Pryse’s second election, in 1708, was by way of insurance against his ejection as knight of the shire, where he faced a powerful Whig petition. When he eventually won his case in January 1710 he duly opted to sit as the county representative. Meanwhile he had allegedly made an arrangement to back as his successor a fellow Tory, Sir Humphrey Mackworth, now the principal owner of the former Pryse mines, who had been busily preparing his candidature. Among other devices, Mackworth had broadcast promises to ‘bring the white cloth trade from Shrewsbury into Cardiganshire and build them a quay at Aberystwyth’. Mackworth was not, however, the kind of Tory likely to appeal much to Pryse’s taste. He was under considerable pressure because of forthcoming parliamentary inquiries into the affairs of his Mines Adventurers’ Company, and was already paying court to the heads of the ministry, the Duke of Marlborough (John Churchill†) and Lord Godolphin (Sidney†). It soon became clear that Pryse had alternative plans for the borough seat, not necessarily to back Mackworth’s existing Tory rival, John Meyrick, but to use the constituency as a parliamentary bolt-hole for (Sir) Simon Harcourt I. Mackworth takes up the story: ‘Mr Pryse’, he told Marlborough,

knowing that I had formerly expressed an indifferency whether I came into Parliament this session or not, having assurance of his interest for the future, came lately to desire that notwithstanding the late agreement with my friends in the country I would acquiesce for this time, having his interest for all future Parliaments, to which I was not averse, if he made choice of a good man; but when he named Sir Simon Harcourt, and upon the solicitation of Mr [Robert] Harley* and his friends, of which (Sir) Tho[mas] Mansel [I* (5th Bt.)] was one, I told him they were persons I had no good opinion of, and could not consent.

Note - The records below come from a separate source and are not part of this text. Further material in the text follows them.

Lemma expand_marks bm :
  bm_ok bm ->
  exists bm', expand_bm bm = Some bm'
    /\ marks bm (fun x => x / 512 ∈ bitmap (scan_bm_2M bm) \/ x / 262144 ∈ bitmap (scan_bm_1G bm)) bm'.
Proof.
  intros Hok. unfold expand_bm, nova_update_4K_map.
  change (PAGE_SHIFT_2M - 12) with 9. change (PAGE_SHIFT_1G - 12) with 18.
  destruct Hok as [H4 H2 H1 Hs Hf2 Hf1].
  destruct (update_loop_marks (S (Z.to_nat (bits_of (scan_bm_2M bm)))) (bitmap (scan_bm_2M bm))
              (bits_of (scan_bm_2M bm)) 9 0 bm) as (bm1 & -> & Hm1);
    [lia|lia|change (2 ^ 9) with 512; lia|lia|].
  cbn [mbind option_bind]. rewrite (mk_1G _ _ _ Hm1).
  destruct (update_loop_marks (S (Z.to_nat (bits_of (scan_bm_1G bm)))) (bitmap (scan_bm_1G bm))
              (bits_of (scan_bm_1G bm)) 18 0 bm1) as (bm2 & -> & Hm2); [lia|lia| |lia|].
  { rewrite (marks_bits _ _ _ Hm1). change (2 ^ 18) with 262144. lia. }
  exists bm2. split; [done|]. eapply marks_iff; [|by eapply marks_trans].
  intros x. unfold from_large. change (2 ^ 9) with 512. change (2 ^ 18) with 262144. split.
  - intros [[_ ?]|[_ ?]]; auto.
  - intros [Hx|Hx]; [left|right]; (split; [|done]); [by apply H2|by apply H1].
Qed.
End expand.

(** ** The free lists *)

Section lists.
Context {RB : RbOps} {KM : KmemOps} {CR : CrcOps} {MP : ModParams}.
Context {RBL : RbLaws} {KML : KmemLaws} {BO : BitOps} {BL : BitLaws}.

Lemma empty_list_wf l :
  block_free_tree l = empty_rtree -> first_node l = None -> last_node l = None ->
  num_blocknode l = 0 -> num_free_blocks l = 0 ->
  0 <= block_start l <= block_end l + 1 -> block_end l < TWO31 - 1 ->
  list_wf l /\ forall x, ~ is_free l x.
Proof.
  intros Et Ef El En Ec Hb He. assert (Ei : fids l = []) by (unfold fids; by rewrite Et).
  assert (Er : franges l = []) by (unfold franges; by rewrite Et).
  assert (Hw : tree_wf empty_rtree).
  { split; [constructor| | |done]; intros q Hq; by apply not_elem_of_nil in Hq. }
  split.
  - split; rewrite ?Ei, ?Er; try done; [by rewrite Et|]. intros r Hr. by apply not_elem_of_nil in Hr.
  - intros x. unfold is_free. rewrite Er. rewrite covers_nil. tauto.
Qed.

(** A run after every free block. *)
Lemma insert_blocknode_ok ls i fl meta low high :
  (forall T, is_Some (nova_alloc_range_node T)) ->
  ls !! i = Some fl -> list_wf (sub_list meta fl) ->
  (forall x, is_free (sub_list meta fl) x -> x < low) ->
  block_start (sub_list meta fl) <= low <= high -> high <= block_end (sub_list meta fl) ->
  exists l', nova_insert_blocknode_map ls (Z.of_nat i) meta low high
      = Some (0, store_free_list (Z.of_nat i) (set_sub_list meta l' fl) ls)
    /\ freed (sub_list meta fl) (high - low + 1) low l'.
Proof.
  intros Hslab Hi Hw Hlt Hlo Hhi. unfold nova_insert_blocknode_map, nova_alloc_blocknode.
  unfold nova_get_free_list. rewrite (proj2 (Z.ltb_ge _ 0)) by lia. rewrite Nat2Z.id, Hi.
  cbn [mbind option_bind]. set (l := sub_list meta fl) in *.
  destruct (li_bounds _ _ Hw) as [Hbs Hbe].
  destruct (Hslab (block_free_tree l)) as [[p T] Hal]. rewrite Hal.
  destruct (wf_alloc_node _ _ _ (li_tree _ _ Hw) Hal) as (HwT & HiT & HrT & Hp).
  destruct (alloc_node_spec _ _ _ Hal) as (_ & Hd & _).
  assert (Hm : rng T <$> ids T = franges l) by exact HrT.
  destruct (insert_filled T p (fun n => set_high high (set_low low n)) (ids T) [] HwT Hd Hp)
    as (T' & -> & HwT' & HiT' & _ & HrT').
  { by rewrite app_nil_r. }
  { rewrite Hm, sorted_from_app. simpl. split_and!; [exact (wf_sorted _ (li_tree _ _ Hw))| |lia|done].
    apply last_high_lt; [lia|]. intros [a b] Hr. apply (Hlt b). exists (a, b). split; [done|]. destruct (sorted_from_bounds _ _ _ _ (wf_sorted _ (li_tree _ _ Hw)) Hr).
    simpl. lia. }
  simpl negb. cbv iota beta. eexists. split; [reflexivity|].
  cbn [fmap list_fmap] in HrT'. rewrite Hm in HrT'. rewrite HiT in HiT'. simpl in HrT'.
  assert (Hfree : forall x, covers (ranges T') x <-> is_free l x \/ low <= x < low + (high - low + 1)).
  { intros x. rewrite HrT'. autorewrite with ranges. fold (is_free l x).
    assert (covers (franges l) x <-> is_free l x) by done. intuition lia. }
  pose proof (li_first _ _ Hw) as Hf. pose proof (li_nodes _ _ Hw) as Hn.
  pose proof (li_count _ _ Hw) as Hc. pose proof (total_max _ _ Hw).
  pose proof (total_length _ _ (wf_sorted _ (li_tree _ _ Hw))) as Htl. fold (franges l) in Htl.
  unfold franges in Htl. unfold ranges in Htl. rewrite length_fmap in Htl.
  fold (franges l) (fids l) in Htl.
  change (ids (block_free_tree l)) with (fids l) in HiT'.
  apply (freed_intro l _ low (high - low + 1)); try done; try lia.
  - destruct (first_node (set_block_free_tree T' l)); exact HwT'.
  - unfold fids. destruct (first_node (set_block_free_tree T' l)) eqn:E; simpl in *;
      rewrite HiT', E in *; destruct (fids l); simplify_eq/=; done.
  - unfold fids. destruct (first_node (set_block_free_tree T' l)); simpl; by rewrite HiT', last_snoc.
  - unfold fids. destruct (first_node (set_block_free_tree T' l)); simpl; rewrite HiT', length_app;
      simpl; rewrite u64_small; unfold fids in *; lia.
  - destruct (first_node (set_block_free_tree T' l)); simpl; by rewrite (u64_small (high - low + 1)) by lia.
  - unfold franges at 1. destruct (first_node (set_block_free_tree T' l)); simpl; rewrite HrT', total_app; simpl; lia.
  - destruct (first_node (set_block_free_tree T' l)); done.
  - intros x. rewrite <- Hfree. by destruct (first_node (set_block_free_tree T' l)).
Qed.

(** The lists [ls] hold, of the blocks the lists [ls0] manage, the clear bits
    that satisfy [P] (list, block). *)
Record built (bits : gset Z) (meta : bool) (P : nat -> Z -> Prop) (ls0 ls : list free_list) : Prop := {
  bt_len : length ls = length ls0;
  bt_list : forall i fl0 fl, ls0 !! i = Some fl0 -> ls !! i = Some fl ->
    list_wf (sub_list meta fl) /\ same_frame (sub_list meta fl0) (sub_list meta fl)
    /\ sub_list (negb meta) fl = sub_list (negb meta) fl0
    /\ forall x, is_free (sub_list meta fl) x <->
         block_start (sub_list meta fl0) <= x <= block_end (sub_list meta fl0)
         /\ P i x /\ x ∉ bits
}.

Lemma built_at bits meta P ls0 ls i fl0 :
  built bits meta P ls0 ls -> ls0 !! i = Some fl0 -> exists fl, ls !! i = Some fl.
Proof.
  intros Hb Hi. apply lookup_lt_is_Some_2. rewrite (bt_len _ _ _ _ _ Hb). by eapply lookup_lt_Some.
Qed.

He went away dissatisfied but [sic] I have writ to my friends to oppose that design.

Needless to say, Mackworth was able to gain the support of the head of the Vaughan family, Viscount Lisburne [I] (John Vaughan*), but Harcourt was still elected ‘by a great majority’. Mackworth entered a petition (not summarized in the Journals), but probably complaining first and foremost of the conduct of the mayor of Cardigan, who, Mackworth wrote, ‘was engaged to return Sir Simon Harcourt’. The collapse of the Mines Adventurers’ Company, however, seriously weakened Mackworth’s credibility and he prudently withdrew the petition in the belief, well founded as it turned out, that his intrigues would bring him the county seat at the next election. These manoeuvres included winning over a former ally of Pryse, Thomas Powell of Nanteos, who since 1703 had controlled the borough of Tregaron. A blow to Pryse in the county, the loss of Powell did no harm in the Boroughs, and Pryse returned High Tories apparently without opposition in 1710, 1712 and 1713.3

Author: D. W. Hayton

Notes

  • 1. Post Boy, 2–4 Mar. 1710.
  • 2. Ceredigion, iii. 303–4; v. 402–4; NLW Jnl. viii. 362; London Gazette, 5–8 Jan., 14–18 May 1702.
  • 3. G. Holmes, Pol. in Age of Anne, 167; Add. 61637, ff. 102, 111, 153; HMC Portland, iv. 533; Ceredigion, v. 404.